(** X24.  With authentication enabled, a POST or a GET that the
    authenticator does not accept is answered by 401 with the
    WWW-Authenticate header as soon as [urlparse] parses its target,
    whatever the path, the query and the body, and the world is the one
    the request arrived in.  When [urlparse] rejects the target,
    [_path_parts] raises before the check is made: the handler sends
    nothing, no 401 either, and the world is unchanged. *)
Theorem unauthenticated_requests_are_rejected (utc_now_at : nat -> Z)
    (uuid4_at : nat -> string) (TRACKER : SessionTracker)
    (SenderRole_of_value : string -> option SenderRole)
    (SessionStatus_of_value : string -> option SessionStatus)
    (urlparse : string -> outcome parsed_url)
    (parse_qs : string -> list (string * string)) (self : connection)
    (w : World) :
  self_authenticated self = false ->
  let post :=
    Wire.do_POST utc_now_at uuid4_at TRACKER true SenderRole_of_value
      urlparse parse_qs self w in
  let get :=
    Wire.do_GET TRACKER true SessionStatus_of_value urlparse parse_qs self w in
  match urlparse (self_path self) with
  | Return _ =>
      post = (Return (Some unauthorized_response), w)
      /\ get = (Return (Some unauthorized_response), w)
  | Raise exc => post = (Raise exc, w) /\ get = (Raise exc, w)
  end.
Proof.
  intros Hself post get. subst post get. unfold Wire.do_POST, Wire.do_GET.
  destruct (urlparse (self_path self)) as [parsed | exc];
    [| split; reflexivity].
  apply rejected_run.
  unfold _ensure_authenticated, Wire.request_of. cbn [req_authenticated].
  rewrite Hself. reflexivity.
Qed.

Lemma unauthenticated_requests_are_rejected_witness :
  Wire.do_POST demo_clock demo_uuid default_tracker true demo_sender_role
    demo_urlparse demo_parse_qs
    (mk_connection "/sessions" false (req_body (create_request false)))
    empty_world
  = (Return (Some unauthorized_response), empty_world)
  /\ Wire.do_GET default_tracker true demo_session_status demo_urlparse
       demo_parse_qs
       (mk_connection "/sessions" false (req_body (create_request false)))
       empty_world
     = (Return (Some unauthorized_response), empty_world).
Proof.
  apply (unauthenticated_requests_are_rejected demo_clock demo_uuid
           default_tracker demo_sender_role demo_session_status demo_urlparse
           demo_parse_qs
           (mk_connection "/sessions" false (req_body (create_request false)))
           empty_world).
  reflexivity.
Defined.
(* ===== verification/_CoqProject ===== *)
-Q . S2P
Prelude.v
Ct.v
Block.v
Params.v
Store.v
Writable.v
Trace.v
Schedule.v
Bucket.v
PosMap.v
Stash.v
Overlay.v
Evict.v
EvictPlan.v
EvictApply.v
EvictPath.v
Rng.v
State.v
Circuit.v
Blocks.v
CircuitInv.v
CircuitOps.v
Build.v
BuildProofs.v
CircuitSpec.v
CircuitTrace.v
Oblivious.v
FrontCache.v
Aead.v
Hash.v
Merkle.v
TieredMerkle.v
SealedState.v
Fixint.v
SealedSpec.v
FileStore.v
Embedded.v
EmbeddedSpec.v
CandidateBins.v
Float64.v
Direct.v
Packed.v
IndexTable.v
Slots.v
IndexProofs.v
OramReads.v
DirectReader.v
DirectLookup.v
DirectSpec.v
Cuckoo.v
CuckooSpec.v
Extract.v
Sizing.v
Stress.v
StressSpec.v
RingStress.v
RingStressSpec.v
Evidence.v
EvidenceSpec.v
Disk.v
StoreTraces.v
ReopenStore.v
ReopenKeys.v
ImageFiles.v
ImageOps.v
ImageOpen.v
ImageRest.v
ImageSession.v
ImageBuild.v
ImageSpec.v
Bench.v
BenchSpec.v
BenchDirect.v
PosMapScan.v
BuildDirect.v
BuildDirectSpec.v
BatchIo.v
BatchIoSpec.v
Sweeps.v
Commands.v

....

Task description: Would you copy the entire listing exactly, missing nothing?

Task answer:
(** X24.  With authentication enabled, a POST or a GET that the
    authenticator does not accept is answered by 401 with the
    WWW-Authenticate header as soon as [urlparse] parses its target,
    whatever the path, the query and the body, and the world is the one
    the request arrived in.  When [urlparse] rejects the target,
    [_path_parts] raises before the check is made: the handler sends
    nothing, no 401 either, and the world is unchanged. *)
Theorem unauthenticated_requests_are_rejected (utc_now_at : nat -> Z)
    (uuid4_at : nat -> string) (TRACKER : SessionTracker)
    (SenderRole_of_value : string -> option SenderRole)
    (SessionStatus_of_value : string -> option SessionStatus)
    (urlparse : string -> outcome parsed_url)
    (parse_qs : string -> list (string * string)) (self : connection)
    (w : World) :
  self_authenticated self = false ->
  let post :=
    Wire.do_POST utc_now_at uuid4_at TRACKER true SenderRole_of_value
      urlparse parse_qs self w in
  let get :=
    Wire.do_GET TRACKER true SessionStatus_of_value urlparse parse_qs self w in
  match urlparse (self_path self) with
  | Return _ =>
      post = (Return (Some unauthorized_response), w)
      /\ get = (Return (Some unauthorized_response), w)
  | Raise exc => post = (Raise exc, w) /\ get = (Raise exc, w)
  end.
Proof.
  intros Hself post get. subst post get. unfold Wire.do_POST, Wire.do_GET.
  destruct (urlparse (self_path self)) as [parsed | exc];
    [| split; reflexivity].
  apply rejected_run.
  unfold _ensure_authenticated, Wire.request_of. cbn [req_authenticated].
  rewrite Hself. reflexivity.
Qed.

Lemma unauthenticated_requests_are_rejected_witness :
  Wire.do_POST demo_clock demo_uuid default_tracker true demo_sender_role
    demo_urlparse demo_parse_qs
    (mk_connection "/sessions" false (req_body (create_request false)))
    empty_world
  = (Return (Some unauthorized_response), empty_world)
  /\ Wire.do_GET default_tracker true demo_session_status demo_urlparse
       demo_parse_qs
       (mk_connection "/sessions" false (req_body (create_request false)))
       empty_world
     = (Return (Some unauthorized_response), empty_world).
Proof.
  apply (unauthenticated_requests_are_rejected demo_clock demo_uuid
           default_tracker demo_sender_role demo_session_status demo_urlparse
           demo_parse_qs
           (mk_connection "/sessions" false (req_body (create_request false)))
           empty_world).
  reflexivity.
Defined.
(* ===== verification/_CoqProject ===== *)
-Q . S2P
Prelude.v
Ct.v
Block.v
Params.v
Store.v
Writable.v
Trace.v
Schedule.v
Bucket.v
PosMap.v
Stash.v
Overlay.v
Evict.v
EvictPlan.v
EvictApply.v
EvictPath.v
Rng.v
State.v
Circuit.v
Blocks.v
CircuitInv.v
CircuitOps.v
Build.v
BuildProofs.v
CircuitSpec.v
CircuitTrace.v
Oblivious.v
FrontCache.v
Aead.v
Hash.v
Merkle.v
TieredMerkle.v
SealedState.v
Fixint.v
SealedSpec.v
FileStore.v
Embedded.v
EmbeddedSpec.v
CandidateBins.v
Float64.v
Direct.v
Packed.v
IndexTable.v
Slots.v
IndexProofs.v
OramReads.v
DirectReader.v
DirectLookup.v
DirectSpec.v
Cuckoo.v
CuckooSpec.v
Extract.v
Sizing.v
Stress.v
StressSpec.v
RingStress.v
RingStressSpec.v
Evidence.v
EvidenceSpec.v
Disk.v
StoreTraces.v
ReopenStore.v
ReopenKeys.v
ImageFiles.v
ImageOps.v
ImageOpen.v
ImageRest.v
ImageSession.v
ImageBuild.v
ImageSpec.v
Bench.v
BenchSpec.v
BenchDirect.v
PosMapScan.v
BuildDirect.v
BuildDirectSpec.v
BatchIo.v
BatchIoSpec.v
Sweeps.v
Commands.v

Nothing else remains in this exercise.